* [Exercise objective] Go to the line in the entries below that holds "destruct ((400 <=?" and repeat exactly from there through the line that holds "order2 HP Hnd).", inclusive.

(Records contained in a dataset)
(** C7. A successful call leaves exactly the bytes of the response at
    [output_dir / rfilename], whatever was there before. Hence calling
    again in the same world gives the same outcome and the same disk, for
    one file and for a whole job; when the targets of the job are
    pairwise distinct this holds whatever the order in which the workers
    of either run complete. *)
Theorem download_overwrites_and_rerun_agrees (w : world) (out : Path)
    (token : option string) (verbose : bool) :
  (forall d st name msg st',
      download_file w d out token verbose st = (Ret (name, true, msg), st') ->
      exists r,
        requests_get w (url d)
          (if truthy_opt token
           then [("Authorization", "Bearer " +:+ default EmptyString token)] else [])
        = inr r
        /\ files st' !! (out / rfilename d)%path = Some (concat (chunks r)))
  /\ (forall d st,
        let once := download_file w d out token verbose st in
        download_file w d out token verbose (snd once) = once)
  /\ (forall order st,
        let job := run_workers (fun f => download_file w f out token verbose) order in
        job (snd (job st)) = job st)
  /\ (forall order1 order2 st,
        let job := run_workers (fun f => download_file w f out token verbose) in
        Permutation order1 order2 ->
        NoDup (map (fun d => (out / rfilename d)%path) order1) ->
        fst (job order2 (snd (job order1 st)))
        = Ret (map (fun d => fst (download_file w d out token verbose st)) order2)
        /\ snd (job order2 (snd (job order1 st))) = snd (job order1 st)).
Proof.
  split; [|split; [|split]].
  - intros d st name msg st' E.
    pose proof (download_file_cases w d out token verbose) as H. simpl in H.
    destruct (os_mkdir w _) as [m|].
    { rewrite H in E. discriminate. }
    destruct (requests_get w _ _) as [e|r].
    { rewrite H in E. discriminate. }
    destruct ((400 <=? status_code r) && (status_code r <? 600))%Z.
    { destruct H as [m H]. rewrite H in E. discriminate. }
    destruct (os_open w _) as [e|].
    { rewrite H in E. discriminate. }
    destruct H as [(m & content & _ & H)|[_ H]].
    { rewrite H in E. discriminate. }
    destruct (stream_error r) as [e|]; rewrite H in E; [discriminate|].
    exists r. split; [reflexivity|].
    inversion E. simpl. apply lookup_insert_eq.
  - intros d st once. subst once.
    destruct (download_file_frame w d out token verbose) as (r & W & D & _ & H).
    rewrite (H st). simpl. rewrite H. now rewrite lay_idem.
  - intros order st job. subst job.
    destruct (download_workers_frame w out token verbose order) as (rs & W & D & H).
    rewrite (H st). simpl. rewrite H. now rewrite lay_idem.
  - intros order1 order2 st job HP Hnd. subst job. cbv beta.
    rewrite !run_workers_from_fresh. simpl. split.
    + f_equal. apply map_ext. intros d.
      now rewrite (download_file_from_fresh w d out token verbose st).
    + rewrite <- (laid_over_perm w out token verbose order1 order2 HP Hnd).
      rewrite <- (dirs_made_perm w out token verbose order1 order2 HP).
      apply lay_idem.
Qed.

Lemma download_overwrites_and_rerun_agrees_witness :
  exists r,
    requests_get Scenario.calm (url (Scenario.entry "a.png")) [] = inr r
    /\ files (snd (download_file Scenario.calm (Scenario.entry "a.png")
                     ["data"] None false Scenario.stale)) !! ["data"; "a.png"]
       = Some (concat (chunks r)).
Proof.
  exact (proj1 (download_overwrites_and_rerun_agrees Scenario.calm ["data"] None false)
           (Scenario.entry "a.png") Scenario.stale "a.png" EmptyString
           (snd (download_file Scenario.calm (Scenario.entry "a.png")
                   ["data"] None false Scenario.stale))
           eq_refl).
Defined.

Example stale_file_is_replaced :
  files (snd (download_file Scenario.calm (Scenario.entry "a.png")
                ["data"] None false Scenario.stale)) !! ["data"; "a.png"]
  = Some [Byte.x68; Byte.x69; Byte.x21].
Proof. vm_compute. reflexivity. Qed.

* [Result of the task]
    destruct ((400 <=? status_code r) && (status_code r <? 600))%Z.
    { destruct H as [m H]. rewrite H in E. discriminate. }
    destruct (os_open w _) as [e|].
    { rewrite H in E. discriminate. }
    destruct H as [(m & content & _ & H)|[_ H]].
    { rewrite H in E. discriminate. }
    destruct (stream_error r) as [e|]; rewrite H in E; [discriminate|].
    exists r. split; [reflexivity|].
    inversion E. simpl. apply lookup_insert_eq.
  - intros d st once. subst once.
    destruct (download_file_frame w d out token verbose) as (r & W & D & _ & H).
    rewrite (H st). simpl. rewrite H. now rewrite lay_idem.
  - intros order st job. subst job.
    destruct (download_workers_frame w out token verbose order) as (rs & W & D & H).
    rewrite (H st). simpl. rewrite H. now rewrite lay_idem.
  - intros order1 order2 st job HP Hnd. subst job. cbv beta.
    rewrite !run_workers_from_fresh. simpl. split.
    + f_equal. apply map_ext. intros d.
      now rewrite (download_file_from_fresh w d out token verbose st).
    + rewrite <- (laid_over_perm w out token verbose order1 order2 HP Hnd).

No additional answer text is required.